Among Scott's most troubling assertions was an idea he floated about giving school vouchers to practically any student that wanted one. No governor has ever publicly contemplated such widespread use of vouchers and such a move would be a change to the very foundation of how we view and deliver public education.
As with any political movement, I tend to look at who is pushing it, how it fits into their core ideology and what stands to be gained. In this spirit, the most troubling part about vouchers is that they seem to be most strongly favored by those who do not really believe in government funding of education in the first place. That's not to say that all supporters of such programs wish to abolish public education. Nonetheless, I still think that it is instructive to examine why those who do wish public education to suffer such a fate view vouchers as a vehicle toward that end.

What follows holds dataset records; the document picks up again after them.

(* ===== verification/AuditQueryProofs.v ===== *)
(** The audit query API: following the cursors of a search reads what its filters select, once each and in its order,
    while entries are appended; an exact revision is shown as it is stored. *)
From Stdlib Require Import Ascii String.
From S2P Require Import Prelude GraphLib SqlTx OrderWorkflow OrderWorkflowModel OrderReads OrderApi OrderApiProofs AuditQuery.

(** ** What a reader promises *)

Section Readers.
Context `{AT : AuditTypes}.
(** The filters of a query on an aggregate's entries; a bound that is zero is not set. *)
Definition selected (q : Query) (entry : Entry) : bool :=
  ((q_FromRevision q =? 0) || (q_FromRevision q <=? entry_Revision entry)) &&
  ((q_ToRevision q =? 0) || (entry_Revision entry <=? q_ToRevision q)) &&
  ((q_FromRecordedAt q =? 0) || (q_FromRecordedAt q <=? entry_RecordedAt entry)) &&
  ((q_ToRecordedAt q =? 0) || (entry_RecordedAt entry <=? q_ToRecordedAt q)).
Definition in_order {A} (newestFirst : bool) (entries : list A) : list A := if newestFirst then reverse entries else entries.
Definition found (q : Query) (entries : list Entry) : list Entry :=
  let all := in_order (q_NewestFirst q) (filter (λ e, selected q e = true) entries) in
  if 0 <? q_Limit q then take (Z.to_nat (q_Limit q)) all else all.
Definition before (x y : Entry) : Prop := entry_Revision x < entry_Revision y.

(** An append-only repository read by aggregate: what comes later only adds entries of higher revisions. *)
Class RepositoryLaws (S : Type) `{!HistoryReader S} `{!AuditLib} `{!AuditReader} := {
  later : S → S → Prop;
  history : AggregateID → S → list Entry;
  later_preorder :: PreOrder later;
  history_ascends a s : StronglySorted before (history a s) ∧ Forall (λ e, 0 < entry_Revision e) (history a s);
  history_grows a s s' : later s s' → history a s `prefix_of` history a s';
  reader_finds q a c s o c' s' :
    q_Aggregate q = Some a → q_AggregateType q = "" → reader_Find q c s = (o, c', s') →
    match o with
    | Val entries => ∃ t, later s t ∧ later t s' ∧ default [] entries = found q (history a t)
    | Fail e => later s s' ∧ errors_Is e "auditquery.ErrEntryNotFound" = false
    | Panic => False
    end;
  aggregate_foreign typ id e : NewAggregateID typ id = inl e → errors_Is e "auditquery.ErrEntryNotFound" = false;
  revision_foreign revision e : Revision_Validate revision = Some e → errors_Is e "auditquery.ErrEntryNotFound" = false;
  query_kept q q' : Query_Validate q = inr q' → 0 < q_Limit q → q_Aggregate q ≠ None → q' = q
}.
End Readers.

(** ** Cutting a sorted list *)

Lemma drop_sorted {A} (R : A → A → Prop) (P : A → Prop) `{!∀ x, Decision (P x)} l n e :
  StronglySorted R l → l !! n = Some e → P e → (∀ x, R e x → P x) → (∀ x, R x e → ¬ P x) → filter P l = drop n l.
Proof.
  intros Hs Hn HP Hafter Hbefore. revert n Hn. induction Hs as [|x l Hs IH Hx]; intros n Hn; [done|]. destruct n as [|n].
  - injection Hn as ->. rewrite filter_cons_True by done. cbn [drop]. f_equal. apply filter_all. eapply Forall_impl; [exact Hx|done].
  - cbn [drop]. rewrite filter_cons_False; [by apply IH|]. apply Hbefore. rewrite Forall_forall in Hx. apply Hx. by eapply list_elem_of_lookup_2.
Qed.
Lemma sorted_reverse {A} (R : A → A → Prop) l : StronglySorted R l → StronglySorted (flip R) (reverse l).
Proof.
  induction 1 as [|x l Hs IH Hx]; [constructor|]. rewrite reverse_cons. apply StronglySorted_app. split_and!; [|done|by repeat constructor].
  intros y z Hy ->%list_elem_of_singleton. rewrite Forall_forall in Hx. apply Hx. by rewrite <- elem_of_reverse.
Qed.

(** ** Pages *)

Section Pages.
Context `{GU : GoUnicode} `{AT : AuditTypes} `{AL : !AuditLib} `{AR : !AuditReader} `{AE : AuditErrors} {S : Type} `{HR : !HistoryReader S}.
Context `{SD : SearchDecoder} `{RL : !RepositoryLaws S} (with_timeout : Z → Ctx → Ctx) (config : HTTPConfig).
Context (service_config : ServiceConfig) (service : Service) (configured : NewService true service_config = inr service).
#[local] Instance query_service : QueryService S :=
  {| service_Search := Search (Some service); service_Get := Get (Some service) |}.

(** What a request asks of an aggregate's entries: a bound that is zero is none. *)
Definition at_least (bound x : Z) : Prop := bound = 0 ∨ bound <= x.
Definition at_most (bound x : Z) : Prop := bound = 0 ∨ x <= bound.
Definition wanted (request : SearchRequest) (e : Entry) : Prop :=
  (at_least (sr_FromRevision request) (entry_Revision e) ∧ at_most (sr_ToRevision request) (entry_Revision e)) ∧
  at_least (sr_FromRecordedAt request) (entry_RecordedAt e) ∧ at_most (sr_ToRecordedAt request) (entry_RecordedAt e).
#[local] Instance wanted_decision request e : Decision (wanted request e).
Proof. unfold wanted, at_least, at_most. apply _. Defined.
Lemma wanted_selected request a limit e : selected (search_query request a limit) e = true ↔ wanted request e.
Proof using Type.
  unfold selected, wanted, at_least, at_most, search_query. cbn [q_FromRevision q_ToRevision q_FromRecordedAt q_ToRecordedAt].
  rewrite !andb_true_iff, !orb_true_iff, !Z.leb_le, !Z.eqb_eq. clear. tauto.
Qed.
Definition asked (request : SearchRequest) (a : AggregateID) (s : S) : list Entry :=
  in_order (sr_NewestFirst request) (filter (wanted request) (history a s)).
(** The request for the next page: only one revision is replaced. *)
Definition following (request : SearchRequest) (next : NextPage) : SearchRequest :=
  if sr_NewestFirst request
  then mkSearchRequest (sr_Aggregate request) (sr_FromRevision request) (np_ToRevision next) (sr_FromRecordedAt request)
         (sr_ToRecordedAt request) true (sr_Limit request)
  else mkSearchRequest (sr_Aggregate request) (np_FromRevision next) (sr_ToRevision request) (sr_FromRecordedAt request)
         (sr_ToRecordedAt request) false (sr_Limit request).
Definition cursor_of (newestFirst : bool) (e : Entry) : NextPage :=
  if newestFirst then mkNext 0 (entry_Revision e) else mkNext (entry_Revision e) 0.

(** An entry the cursor does not leave behind. *)
Definition ahead (newestFirst : bool) (e x : Entry) : Prop :=
  if newestFirst then entry_Revision x <= entry_Revision e else entry_Revision e <= entry_Revision x.
#[local] Instance ahead_decision newestFirst e x : Decision (ahead newestFirst e x).
Proof. unfold ahead. destruct newestFirst; apply _. Defined.

Lemma wanted_following request e x :
  wanted request e → 0 < entry_Revision e →
  wanted (following request (cursor_of (sr_NewestFirst request) e)) x ↔
  wanted request x ∧ ahead (sr_NewestFirst request) e x.
Proof.
  unfold wanted, at_least, at_most, following, cursor_of, ahead. destruct (sr_NewestFirst request); cbn; intuition lia.
Qed.
Lemma asked_sorted request a s :
  StronglySorted (if sr_NewestFirst request then flip before else before) (asked request a s).
Proof.
  pose proof (sorted_filter before (wanted request) _ (proj1 (history_ascends a s))) as Hs.
  unfold asked, in_order. destruct (sr_NewestFirst request); [by apply sorted_reverse|done].
Qed.
Lemma asked_entry request a s e : e ∈ asked request a s → wanted request e ∧ e ∈ history a s ∧ 0 < entry_Revision e.
Proof.
  intros H. assert (e ∈ filter (wanted request) (history a s)) as [Hw He]%list_elem_of_filter
    by (unfold asked, in_order in H; destruct (sr_NewestFirst request); [by rewrite elem_of_reverse in H|done]).
  split_and!; [done|done|]. pose proof (proj2 (history_ascends a s)) as Hp. rewrite Forall_forall in Hp. by apply Hp.
Qed.
(** What is left behind the cut is what the next page is asked for. *)
Lemma asked_following request a s n e :
  asked request a s !! n = Some e →
  asked (following request (cursor_of (sr_NewestFirst request) e)) a s = drop n (asked request a s).
Proof.
  intros Hn. pose proof (asked_entry _ _ _ _ (list_elem_of_lookup_2 _ _ _ Hn)) as (Hw & _ & Hpos).
  rewrite <- (drop_sorted _ (ahead (sr_NewestFirst request) e)
    _ _ _ (asked_sorted request a s) Hn) by (unfold ahead; destruct (sr_NewestFirst request); unfold flip, before; intros; lia).
  unfold asked at 1. replace (sr_NewestFirst (following _ _)) with (sr_NewestFirst request) by (unfold following; by destruct (sr_NewestFirst request)).
  assert (∀ l : list Entry, filter (wanted (following request (cursor_of (sr_NewestFirst request) e))) l
    = filter (ahead (sr_NewestFirst request) e) (filter (wanted request) l)) as Hf.
  { intros l. rewrite list_filter_filter. apply list_filter_iff. intros x. rewrite wanted_following by done. tauto. }
  rewrite Hf. unfold asked, in_order. destruct (sr_NewestFirst request); [|done]. by rewrite filter_reverse.
Qed.

Lemma service_ready : ready (Some service) = Some service ∧ 0 < cf_DefaultLimit (sv_config service) ∧ cf_MaximumLimit (sv_config service) <= 100.
Proof using configured.
  unfold NewService in configured. cbn in configured. destruct (_ || _) eqn:E1; [done|]. injection configured as <-.
  rewrite !orb_false_iff, !Z.leb_gt, !Z.ltb_ge in E1. unfold ready. cbn. destruct (Z.ltb_spec 0 (cf_DefaultLimit service_config)); [|lia].
  destruct (Z.leb_spec (cf_DefaultLimit service_config) (cf_MaximumLimit service_config)); [|lia]. split_and!; [done|lia|lia].
Qed.
Lemma Search_run request c s response c' s' :
  Search (Some service) request c s = (Val response, c', s') →
  ∃ a t, normalizeAggregate (sr_Aggregate request) = inr a ∧ later s t ∧ later t s' ∧
    let limit := limit_of (sv_config service) request in
    0 < limit ∧ response = page_of (sr_NewestFirst request) limit (take (Z.to_nat (limit + 1)) (asked request a t)).
Proof using configured.
  destruct service_ready as (Hready & Hd & Hm). unfold Search, with_ready. rewrite Hready. set (limit := limit_of _ _).
  intros H. go_inv H. rewrite orb_false_iff, !Z.ltb_ge in Heqb.
  apply or_fail_run in Hrun as (-> & -> & [(aggregate & [= <-] & Ha)|(? & [=] & _)]).
  assert (0 < limit) as Hlimit by (unfold limit, limit_of in *; destruct (Z.eqb_spec (sr_Limit request) 0); lia).
  assert (int_add limit 1 = limit + 1) as Hadd by (unfold int_add; apply wrap64_id; unfold in_int64, int_bits; lia).
  apply or_fail_run in Hrun0 as (-> & -> & [(q & [= <-] & Hq)|(? & [=] & _)]). apply query_kept in Hq; [|cbn; lia|done]. subst a0.
  unfold wrap_errors, settle in Hrun1. destruct (reader_Find _ _ _) as [[o1 c3] s3] eqn:E1. destruct o1 as [entries|e|]; [|done..].
  injection Hrun1 as <- <- <-. apply (reader_finds _ a) in E1 as (t & H1 & H2 & ->); [|done..].
  exists a, t. split_and!; [done|done|done|done|]. f_equal. unfold found. cbn [q_Limit search_query q_NewestFirst]. rewrite Hadd.
  destruct (Z.ltb_spec 0 (limit + 1)); [|lia]. do 2 f_equal. unfold asked. f_equal. apply list_filter_iff. intros e. apply wanted_selected.
Qed.
(** A body that states a request, and is read as it. *)
Definition states (request : SearchRequest) (body : HttpBody) : Prop :=
  strict_body false ParseMediaType json_tokens decode_search (hc_MaximumBodyBytes config) body request.
Lemma states_decoded request body : states request body → decodeJSON config decode_search body = inr request.
Proof using Type.
  intros [Hm He (text & v & Hb & Hlen & Hv & _ & Ht & Hu & Hdec)]. unfold decodeJSON, check_media_type.
  apply media_strict in Hm as (m & ps & -> & ->). unfold check_encoding. apply encoding_strict in He as ->. cbn [check and_then].
  unfold read_body. rewrite Hb. cbn [wrapping and_then]. rewrite (proj2 (Z.ltb_ge _ _) Hlen). cbn [and_then]. rewrite Hv. cbn [negb].
  unfold rejectDuplicateJSONKeys. rewrite Ht, value_accepted by done. cbn [requireDecoderEOF invalid_if and_then]. by rewrite Hdec.
Qed.
Lemma aggregate_stated request a :
  (∀ typ id a, NewAggregateID typ id = inr a → a = mkAggregate typ id) → normalizeAggregate request = inr a →
  a = mkAggregate (TrimSpace (ar_Type request)) (TrimSpace (ar_ID request)).
Proof using Type.
  intros Hmade. unfold normalizeAggregate. destruct (_ || _); [done|]. unfold wrapping. destruct (NewAggregateID _ _) eqn:Ha; [done|].
  intros [= <-]. by apply Hmade.
Qed.
(** A page, told by what its request asks for at one moment of it. *)
Lemma search_page_run request body c s response c' s' :
  decodeJSON config decode_search body = inr request →
  route with_timeout config (PostSearch body) c s = (Val (RespondSearch response), c', s') →
  ∃ a t, normalizeAggregate (sr_Aggregate request) = inr a ∧ later s t ∧ later t s' ∧
    match pg_Next (sp_Page response) with
    | None => sp_Entries response = asked request a t
    | Some next => ∃ n e, asked request a t !! n = Some e ∧ next = cursor_of (sr_NewestFirst request) e ∧
        sp_Entries response = take n (asked request a t)
    end.
Proof using configured.
  intros Hd. cbn [route]. unfold search, served. rewrite Hd.
  destruct (service_Search request _ s) as [[[r|e|] d] s1] eqn:E1; [| |done].
  - unfold stopAfterService, unless_gone, settle. destruct (ctxErr c s1) as [[o2 c2] s2] eqn:E2.
    apply ctxErr_inv in E2 as [-> [->|[cause ->]]]; [|done]. intros Hr.
    assert (r = response ∧ s1 = s') as [-> ->] by (destruct (ctx_poll d).1; [destruct (errors_Is _ _)|]; by injection Hr).
    apply Search_run in E1 as (a & t & Ha & H1 & H2 & Hl & ->). exists a, t. split_and!; [done..|].
    set (limit := limit_of _ _) in *. unfold page_of. rewrite lookup_take_lt by lia.
    destruct (asked request a t !! Z.to_nat limit) as [e|] eqn:Ee; cbn.
    + exists (Z.to_nat limit), e. split_and!; [done|unfold cursor_of; by destruct (sr_NewestFirst request)|].
      rewrite take_take. f_equal. lia.
    + apply take_ge. apply lookup_ge_None in Ee. lia.
  - unfold respondServiceError, unless_gone, settle. destruct (ctxErr c s1) as [[o2 c2] s2] eqn:E2.
    apply ctxErr_inv in E2 as [-> [->|[cause ->]]]; [|done]. unfold mapServiceError. repeat case_match; by intros [=].
Qed.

Superficially, vouchers can be seen as a tool to level the playing field. If I am poor, I likely live in a less than desirable school district because of the ways schools are funded. A voucher, it would seem, might allow me the opportunity to pay for a private school alternative that is otherwise out of reach. The argument is that if my school is failing me, rather than sending that school my share of the funding, give my family the vote of confidence to decide whether I stay there (and they continue to get the money) or enroll me in a private school and use it toward the tuition.

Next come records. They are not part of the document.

(* ===== verification/CatalogRepo.v ===== *)
(** examples/dynamodb-conditional-repository/internal/catalogrepo/repository.go: a catalog of items in a DynamoDB
    table, created and updated under condition expressions, with a version in each item. The client is a parameter. *)
From Stdlib Require Import Ascii String.
From S2P Require Import Prelude.

Definition ErrInvalidItem : GoError := Sentinel "catalogrepo.ErrInvalidItem" "catalogrepo: invalid item".
Definition ErrConditionalConflict : GoError := Sentinel "catalogrepo.ErrConditionalConflict" "catalogrepo: conditional conflict".
Definition ErrDecodeItem : GoError := Sentinel "catalogrepo.ErrDecodeItem" "catalogrepo: decode item".
Definition invalid (text : string) : GoError := Errorf text [ErrInvalidItem] [].
Definition table_required : GoError := invalid "%w: table is required".

(** ** Data *)

Record CatalogItem := mkItem { ci_TenantID : string; ci_SKU : string; ci_Name : string; ci_Version : Z; ci_UpdatedBy : string }.
Record Repository := mkRepository { rp_Table : string }.

Definition tenantKey (tenantID : string) : string := ("TENANT#" ++ tenantID)%string.
Definition itemKey (sku : string) : string := ("ITEM#" ++ sku)%string.

Definition validateItem (item : CatalogItem) : option GoError :=
  if bool_decide (ci_TenantID item = "") then Some (invalid "%w: tenant_id is required")
  else if bool_decide (ci_SKU item = "") then Some (invalid "%w: sku is required")
  else if bool_decide (ci_Name item = "") then Some (invalid "%w: name is required")
  else if ci_Version item <=? 0 then Some (invalid "%w: version must be positive")
  else if bool_decide (ci_UpdatedBy item = "") then Some (invalid "%w: updated_by is required")
  else None.

(** ** Attributes *)

(** The members of the union the SDK has for a value; of those the package does not use, only which it is. *)
Inductive AttributeValue := MemberS (Value : string) | MemberN (Value : string) | MemberOther (kind : string).
#[export] Instance AttributeValue_eq : EqDecision AttributeValue.
Proof. solve_decision. Defined.
Abbreviation Attributes := (gmap string AttributeValue) (only parsing).

Definition encodeItem (item : CatalogItem) : Attributes :=
  <["pk" := MemberS (tenantKey (ci_TenantID item))]>
  (<["sk" := MemberS (itemKey (ci_SKU item))]>
  (<["tenant_id" := MemberS (ci_TenantID item)]>
  (<["sku" := MemberS (ci_SKU item)]>
  (<["name" := MemberS (ci_Name item)]>
  (<["version" := MemberN (pretty (ci_Version item))]>
  {["updated_by" := MemberS (ci_UpdatedBy item)]}))))).

Definition stringAttr (raw : Attributes) (name : string) : GoError + string :=
  match raw !! name with
  | Some (MemberS value) =>
      if bool_decide (value = "") then inl (Errorf "%w: %s string attribute is required" [ErrDecodeItem] [FStr name]) else inr value
  | _ => inl (Errorf "%w: %s string attribute is required" [ErrDecodeItem] [FStr name])
  end.

(** The error of [strconv.Atoi]: a character that is no digit, unless the digits before it overflow. *)
Fixpoint num_error (s : string) (acc : Z) : GoError :=
  match s with
  | EmptyString => Sentinel "strconv.ErrRange" "value out of range"
  | String c s =>
      let n := Z.of_nat (nat_of_ascii c) in
      if (48 <=? n) && (n <=? 57) then
        let acc := 10 * acc + (n - 48) in
        if acc <? 2 ^ 64 then num_error s acc else Sentinel "strconv.ErrRange" "value out of range"
      else Sentinel "strconv.ErrSyntax" "invalid syntax"
  end.
Definition Atoi (s : string) : GoError + Z :=
  match ParseInt s with
  | Some z => inr z
  | None =>
      let body := match s with String "-" rest | String "+" rest => rest | _ => s end in
      let kind := if bool_decide (body = "") then Sentinel "strconv.ErrSyntax" "invalid syntax" else num_error body 0 in
      inl (Errorf "strconv.Atoi: parsing %q: %w" [kind] [FStr s])
  end.
Definition intAttr (raw : Attributes) (name : string) : GoError + Z :=
  match raw !! name with
  | Some (MemberN value) =>
      if bool_decide (value = "") then inl (Errorf "%w: %s number attribute is required" [ErrDecodeItem] [FStr name])
      else wrapping (λ err, Errorf "%w: %s number attribute: %w" [ErrDecodeItem; err] [FStr name]) (Atoi value)
  | _ => inl (Errorf "%w: %s number attribute is required" [ErrDecodeItem] [FStr name])
  end.

Definition decodeItem (raw : Attributes) : GoError + CatalogItem :=
  try! tenant := stringAttr raw "tenant_id" in
  try! sku := stringAttr raw "sku" in
  try! name := stringAttr raw "name" in
  try! version := intAttr raw "version" in
  try! updatedBy := stringAttr raw "updated_by" in
  inr (mkItem tenant sku name version updatedBy).

(** ** The client *)

Record PutItemInput := mkPutItem {
  pi_TableName : string; pi_Item : Attributes; pi_ConditionExpression : string; pi_Names : gmap string string
}.
Record UpdateItemInput := mkUpdateItem {
  ui_TableName : string; ui_Key : Attributes; ui_UpdateExpression : string; ui_ConditionExpression : string;
  ui_Names : gmap string string; ui_Values : Attributes; ui_ReturnValues : string
}.
Record QueryInput := mkQuery {
  qi_TableName : string; qi_KeyConditionExpression : string; qi_Names : gmap string string; qi_Values : Attributes;
  qi_ConsistentRead : bool
}.
(** What the package reads of each output: nothing, the attributes, the items of the page. *)
Class Client (D : Type) := {
  PutItem : PutItemInput → GoM D unit;
  UpdateItem : UpdateItemInput → GoM D Attributes;
  Query : QueryInput → GoM D (list Attributes)
}.
Definition isConditionalConflict (err : GoError) : bool := errors_Is err "types.ConditionalCheckFailedException".

(** ** The repository *)

Definition NewRepository (table : string) : GoError + Repository :=
  if bool_decide (table = "") then inl table_required else inr (mkRepository table).

Definition create_input (r : Repository) (item : CatalogItem) : PutItemInput :=
  mkPutItem (rp_Table r) (encodeItem item) "attribute_not_exists(#pk) AND attribute_not_exists(#sk)" (<["#pk" := "pk"]> {["#sk" := "sk"]}).
Definition update_input (r : Repository) (tenantID sku : string) (expectedVersion : Z) (name updatedBy : string) : UpdateItemInput :=
  let nextVersion := int_incr expectedVersion in
  mkUpdateItem (rp_Table r)
    (<["pk" := MemberS (tenantKey tenantID)]> {["sk" := MemberS (itemKey sku)]})
    "SET #name = :name, #version = :next_version, #updated_by = :updated_by"
    "#version = :expected_version"
    (<["#name" := "name"]> (<["#version" := "version"]> {["#updated_by" := "updated_by"]}))
    (<[":name" := MemberS name]> (<[":next_version" := MemberN (pretty nextVersion)]>
       (<[":updated_by" := MemberS updatedBy]> {[":expected_version" := MemberN (pretty expectedVersion)]})))
    "ALL_NEW".
Definition tenant_input (r : Repository) (tenantID : string) : QueryInput :=
  mkQuery (rp_Table r) "#pk = :pk AND begins_with(#sk, :item_prefix)" (<["#pk" := "pk"]> {["#sk" := "sk"]})
    (<[":pk" := MemberS (tenantKey tenantID)]> {[":item_prefix" := MemberS "ITEM#"]}) true.

Section Operations.
Context {D : Type} `{CL : !Client D}.

Definition with_table (r : Repository) : GoM D unit := fail_if (if bool_decide (rp_Table r = "") then Some table_required else None).

Definition CreateIfAbsent (r : Repository) (item : CatalogItem) : GoM D unit :=
  do! ctxErr;
  do! with_table r;
  do! fail_if (validateItem item);
  let names := [FStr (ci_TenantID item); FStr (ci_SKU item)] in
  settle (PutItem (create_input r item))
    (λ err, throw (if isConditionalConflict err
                   then Errorf "%w: create catalog item %s/%s: %w" [ErrConditionalConflict; err] names
                   else Errorf "create catalog item %s/%s: %w" [err] names))
    ret.

Definition update_invalid (tenantID sku : string) (expectedVersion : Z) (name updatedBy : string) : bool :=
  bool_decide (tenantID = "") || bool_decide (sku = "") || (expectedVersion <=? 0) || bool_decide (name = "") || bool_decide (updatedBy = "").
Definition UpdateName (r : Repository) (tenantID sku : string) (expectedVersion : Z) (name updatedBy : string) : GoM D CatalogItem :=
  do! ctxErr;
  do! with_table r;
  do! fail_if (if update_invalid tenantID sku expectedVersion name updatedBy
               then Some (invalid "%w: update requires tenant_id, sku, positive expected version, name, and updated_by") else None);
  settle (UpdateItem (update_input r tenantID sku expectedVersion name updatedBy))
    (λ err, throw (if isConditionalConflict err
                   then Errorf "%w: update catalog item %s/%s at version %d: %w" [ErrConditionalConflict; err] [FStr tenantID; FStr sku; FInt expectedVersion]
                   else Errorf "update catalog item %s/%s: %w" [err] [FStr tenantID; FStr sku]))
    (λ attributes, or_fail id (decodeItem attributes)).

Definition QueryTenant (r : Repository) (tenantID : string) : GoM D (list CatalogItem) :=
  do! ctxErr;
  do! with_table r;
  do! fail_if (if bool_decide (tenantID = "") then Some (invalid "%w: tenant_id is required") else None);
  settle (Query (tenant_input r tenantID))
    (λ err, throw (Errorf "query catalog tenant %s: %w" [err] [FStr tenantID]))
    (λ items, foldM items (λ raw acc, let! item := or_fail id (decodeItem raw) in ret (acc ++ [item])) []).

(** ** The calls of a program that uses it *)

Inductive Request :=
  | Create (item : CatalogItem)
  | Rename (tenantID sku : string) (expectedVersion : Z) (name updatedBy : string)
  | ListTenant (tenantID : string).
Inductive Answer := Created | Renamed (item : CatalogItem) | Listed (items : list CatalogItem).
Definition serve (r : Repository) (request : Request) : GoM D Answer :=
  match request with
  | Create item => let! _ := CreateIfAbsent r item in ret Created
  | Rename tenantID sku expectedVersion name updatedBy =>
      let! item := UpdateName r tenantID sku expectedVersion name updatedBy in ret (Renamed item)
  | ListTenant tenantID => let! items := QueryTenant r tenantID in ret (Listed items)
  end.
End Operations.

(** ** The preview *)

Record Preview := mkPreview {
  pv_Table : string; pv_ItemCount : Z; pv_PartitionKey : string; pv_SortKeyPrefix : string;
  pv_Operations : list string; pv_ConflictRules : list string; pv_SmokeTest : string
}.
Definition NewPreview (table : string) (items : list CatalogItem) : GoError + Preview :=
  try! _ := NewRepository table in
  try! _ := check (head (omap validateItem items)) in
  inr (mkPreview table (len items) "TENANT#<tenant_id>" "ITEM#<sku>"
    ["CreateIfAbsent uses attribute_not_exists(pk) and attribute_not_exists(sk)";
     "UpdateName uses version = expectedVersion for optimistic updates";
     "QueryTenant reads a tenant partition with begins_with(sk, ITEM#)"]
    ["ConditionalCheckFailedException becomes ErrConditionalConflict";
     "the typed AWS SDK error is preserved for errors.As";
     "context cancellation is returned before client calls"]
    "BLUETAPE_DYNAMODB_CONDITIONAL_SMOKE=1 go test -run TestFlociSmoke -count=1 ./examples/dynamodb-conditional-repository/...").

Definition SampleItems : list CatalogItem :=
  [mkItem "tenant-alpha" "sku-1001" "Road bike" 1 "seed";
   mkItem "tenant-alpha" "sku-1002" "Helmet" 1 "seed";
   mkItem "tenant-beta" "sku-2001" "Touring bag" 1 "seed"].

While that might seem fair enough, one only need contemplate the broader impact of such a policy to understand why it is flawed. By giving students and their parents a chance to "opt out" of their district (and take funding with them), vouchers put already struggling schools on life support. What's wrong with that you ask? Maybe the worst schools should be thinned from the herd. Well, that's well and good until you consider what happens as more students take flight toward private, for-profit schools. Increased demand will drive up price, and costs will swell, especially if they want to keep their competitive edge by maintaining low class-size ratios.
As these schools become more costly and admissions more competitive, it will be those same lower income students that are at a disadvantage. They can return (with their voucher) to the public schools, which will have now become even worse off due to all of the critical funding they will have lost. Many of them probably have closed or were consolidated and students might also have to travel farther to get to public schools, which have now become severely overcrowded and even more underfunded.
The increased funding and demand for private schools will have also created an incentive (and means) to recruit away the best public school teachers. As one activist pointed out, public schools could also suffer a massive "brain drain" when ensuing layoffs jettison younger, more recently educated, but untenured teachers, further challenging that system.